Еще в раннем детстве Лили поняла, что может как бы не существовать. Разве у нее не отобрали имя, чтобы заменить его на Лилиан Бертен? Так звали незнакомую девочку, которая покоилась на кладбище где-то во французской глубинке. Лили стала считать себя наполовину умершей. Ей, пожалуй, нравилось представлять могилу Лилиан Бертен с надгробьем, украшенным высеченными ангелочками и розами, слезы родителей во время похорон. Лилиан разделяла ее желания и влечения. Даже школьные учителя при перекличке не всегда замечали ее, сидящую в классе. Лили считалась прекрасным товарищем, умела хранить секреты, была любезной и улыбчивой. Она знала, что другие девочки считали ее бесцветной, но не глупышкой. Нет, не глупышкой. Лилиан Бертен была умницей-разумницей, открытой и прозрачной, как лед на берлинском озере в самый разгар зимы.
Она сильнее вжалась в сиденье. Хлопающие двери закрылись за последними зрителями, комментирующими фильм, о котором Лили уже и думать забыла. Лампочки мигнули и погасли. Хозяин кинотеатра старался экономить электричество. Лили осталась ждать в темноте. Через несколько минут зал наполнят новые зрители, потом перед фильмом на большом экране станут показывать кинохронику, и Лили снова увидит черно-белые кадры, раздирающие душу и заставляющие содрогаться. Эти кадры изображали горы истощенных тел, которые ковшами экскаваторов сбрасывали в громадные ямы; пепел в топках крематория; искаженные страданием лица людей-призраков — живых скелетов, бывших узников концлагерей, которых, словно кукол, поддерживали под руки военные.

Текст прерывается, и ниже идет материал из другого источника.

(** * The video channel pipeline of core/video_channel.cpp

    A shallow embedding of [video_channel::impl]: the per-tick loop body, the
    route registry, the timecode listener registry and the format setter,
    with the theorems that settle the claims made about them. *)

From Stdlib Require Import ZArith Lia.
From stdpp Require Import base gmap list strings sorting pretty.

Open Scope Z_scope.

(** ** Results of calls *)

(** What a caught exception carries: the text of [what()]. *)
Definition exn := string.

(** A call into a collaborator either returns or throws. *)
Inductive outcome (A : Type) : Type :=
  | Returned (a : A)
  | Threw (e : exn).
Arguments Returned {A} a.
Arguments Threw {A} e.

(** ** Format descriptor *)

(** Modelled from the spec: [core::video_format_desc] is declared in
    video_format.h, which is not part of the sources at hand.  The record
    keeps the fields the spec lists; the channel itself reads only
    [audio_cadence] and [name]. *)
Record video_format_desc := {
  name : string;
  width : Z;
  height : Z;
  fps_num : Z;
  fps_den : Z;
  audio_sample_rate : Z;
  audio_cadence : list Z
}.

(** ** Routes *)

(** Modelled from the spec: [core::route] is declared outside the sources at
    hand; [impl::route] assigns its [format_desc] and [name], the tick calls
    its [signal]. *)
Record core_route := {
  route_format_desc : video_format_desc;
  route_name : string
}.

(** A route object lives in a control block; the block's position in
    [route_heap] is its identity and the number next to it counts the strong
    references that are held outside the channel.  A [weak_ptr] names a block
    or is empty. *)
Abbreviation route_ptr := nat.
Abbreviation weak_ptr := (option nat).

(** [lock()]: the route and its identity when an owner is left, nothing
    otherwise. *)
Definition weak_lock (heap : list (core_route * nat)) (p : weak_ptr) :
    option (route_ptr * core_route) :=
  match p with
  | None => None
  | Some a =>
      match heap !! a with
      | Some (r, S _) => Some (a, r)
      | _ => None
      end
  end.

(** ** int64_t *)

Definition INT64_MAX : Z := 2 ^ 63 - 1.

(** The value an [int64_t] holds after an operation whose exact result is
    [z]: two's complement wrap-around. *)
Definition wrap64 (z : Z) : Z := (z + 2 ^ 63) mod 2 ^ 64 - 2 ^ 63.

(** ** Collaborators *)

(** The stage, the mixer, the output, the channel timecode, the frames and
    the monitor states are implemented outside video_channel.cpp.  They are
    taken as parameters: a type for the object's state and, for every member
    the channel calls, a function from the state before the call to the
    outcome and the state after it. *)
Class Collaborators := {
  draw_frame : Type;
  const_frame : Type;
  frame_timecode : Type;
  sub_state : Type;
  (* frame/draw_frame.h *)
  draw_frame_pop : draw_frame → draw_frame;
  draw_frame_of : list draw_frame → draw_frame;
  (* channel_timecode *)
  channel_timecode : Type;
  timecode_start : channel_timecode → channel_timecode;
  timecode_tick : bool → channel_timecode → outcome frame_timecode * channel_timecode;
  timecode_change_format :
    video_format_desc → channel_timecode → outcome unit * channel_timecode;
  timecode_source_name : channel_timecode → string;
  timecode_string : frame_timecode → string;
  (* producer/stage.h *)
  stage : Type;
  stage_call :
    video_format_desc → Z → stage → outcome (list (Z * draw_frame)) * stage;
  stage_state : stage → sub_state;
  stage_clear : stage → outcome unit * stage;
  (* mixer/mixer.h *)
  mixer : Type;
  mixer_call :
    list (Z * draw_frame) → video_format_desc → Z → mixer →
    outcome const_frame * mixer;
  mixer_state : mixer → sub_state;
  (* consumer/output.h *)
  output : Type;
  output_call :
    frame_timecode → const_frame → video_format_desc → output →
    outcome unit * output;
  output_state : output → sub_state;
  (* monitor/monitor.h: [monitor::state] as it is default-constructed, and
     its members [clear()], [insert_or_assign(name, state)] and
     [operator[](name) = text] *)
  monitor_state : Type;
  monitor_empty : monitor_state;
  monitor_clear : monitor_state → monitor_state;
  monitor_insert_or_assign : string → sub_state → monitor_state → monitor_state;
  monitor_assign : string → string → monitor_state → monitor_state;
  (* route->signal(frame) *)
  route_signal : core_route → draw_frame → outcome unit;
  (* what the tick callback writes to *)
  sink : Type
}.

(** [std::unordered_map] promises to visit every entry once and promises
    nothing about the order.  The order is a parameter: any function that
    lists the stored keys. *)
Class UnorderedMap := {
  bucket_order : gset Z → list Z;
  bucket_order_perm : ∀ ks, bucket_order ks ≡ₚ elements ks
}.

Section channel.
Context `{Collaborators} `{UnorderedMap}.

(** What the stage returns: the produced frames by layer, in the order in
    which the tick iterates over them. *)
Definition frame_map := list (Z * draw_frame).

(** ** Timecode listeners *)

(** The scoped token of [add_timecode_listener]: its deleter captures the id. *)
Record token := { token_id : Z }.

(** The listener table is guarded by a lock that is not held while a listener
    runs, so a listener may register listeners and drop tokens of the same
    channel.  A call of a listener yields its outcome and the registry
    operations it performed before it returned or threw. *)
Inductive table_op (L : Type) :=
  | op_add (l : L)
  | op_drop (t : token).
Arguments op_add {L} l.
Arguments op_drop {L} t.

#[warnings="-register-all"]
Inductive listener :=
  | Listener (call : frame_timecode → outcome unit * list (table_op listener)).

Definition listener_call (l : listener) :=
  match l with Listener call => call end.

(** ** Events *)

(** Every call that leaves the channel is recorded with its arguments and its
    outcome, in the order in which the calls are made. *)
Inductive event :=
  | ev_snapshot (fd : video_format_desc) (nb_samples : Z)
  | ev_predict (r : outcome frame_timecode)
  | ev_produce (fd : video_format_desc) (nb_samples : Z) (r : outcome frame_map)
  | ev_commit (r : outcome frame_timecode)
  | ev_listeners (tc : frame_timecode) (snapshot : list Z)
  | ev_listener (id : Z) (tc : frame_timecode) (r : outcome unit)
  | ev_mix (frames : frame_map) (fd : video_format_desc) (nb_samples : Z)
           (r : outcome const_frame)
  | ev_consume (tc : frame_timecode) (frame : const_frame)
               (fd : video_format_desc) (r : outcome unit)
  | ev_fanout (frames : frame_map)
  | ev_signal (layer : Z) (target : route_ptr) (frame : draw_frame)
              (r : outcome unit)
  | ev_publish (st : monitor_state) (r : outcome unit)
  | ev_logged (e : exn)
  | ev_registered (id : Z)
  | ev_erased (id : Z).

(** ** The channel *)

(** The fields of [video_channel::impl] under their names, followed by what
    the channel points to: the route objects, the sink of the tick callback
    and the record of events.  The mutexes and the thread handle carry no
    data. *)
Record impl := {
  state_ : monitor_state;
  index_ : Z;
  format_desc_ : video_format_desc;
  timecode_ : channel_timecode;
  graph_ : list string;
  output_ : output;
  mixer_ : mixer;
  stage_ : stage;
  audio_cadence_ : list Z;
  tick_ : monitor_state → sink → outcome unit * sink;
  routes_ : gmap Z weak_ptr;
  last_timecode_listener_id : Z;
  timecode_listeners_ : gmap Z listener;
  abort_request_ : bool;
  route_heap : list (core_route * nat);
  osc : sink;
  trace : list event
}.

Definition set_state_ (v : monitor_state) (w : impl) : impl :=
  {| state_ := v; index_ := index_ w; format_desc_ := format_desc_ w;
     timecode_ := timecode_ w; graph_ := graph_ w; output_ := output_ w;
     mixer_ := mixer_ w; stage_ := stage_ w; audio_cadence_ := audio_cadence_ w;
     tick_ := tick_ w; routes_ := routes_ w;
     last_timecode_listener_id := last_timecode_listener_id w;
     timecode_listeners_ := timecode_listeners_ w;
     abort_request_ := abort_request_ w; route_heap := route_heap w;
     osc := osc w; trace := trace w |}.

Definition set_format_desc_ (v : video_format_desc) (w : impl) : impl :=
  {| state_ := state_ w; index_ := index_ w; format_desc_ := v;
     timecode_ := timecode_ w; graph_ := graph_ w; output_ := output_ w;
     mixer_ := mixer_ w; stage_ := stage_ w; audio_cadence_ := audio_cadence_ w;
     tick_ := tick_ w; routes_ := routes_ w;
     last_timecode_listener_id := last_timecode_listener_id w;
     timecode_listeners_ := timecode_listeners_ w;
     abort_request_ := abort_request_ w; route_heap := route_heap w;
     osc := osc w; trace := trace w |}.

Поэтому Лили не двигалась. Кадры кинохроники она помнила во всех подробностях. Она ходила в кино тайком от тети Ксении, которая пришла бы в ужас, узнав, как Лили проводит время и на что она тратит все свои карманные деньги плюс еще несколько франков, которые ей удалось стащить из портмоне своей покровительницы. Она украла эти деньги без всякого стыда. Она должна была смотреть эту кинохронику, снова и снова. Так же она пересматривала газеты и иллюстрированные журналы брата, которые он прятал в глубине шкафа, думая, что никто о них не знает. Фотографии гор мертвых тел часто можно было увидеть даже на афишах, расклеенных на стенах парижских домов. Она смотрела на них спокойно, не роняя ни слезинки. Она не чувствовала страха. Поначалу ее саму удивляла такая реакция. Разве у нее не должны были выворачиваться внутренности? Но нет. Поэтому она смотрела, анализировала, училась. И еще искала лицо своей матери среди этих обезображенных существ. В полной тишине. В нереальной тишине. В тишине, наполненной ненавистью и только одним желанием — отомстить.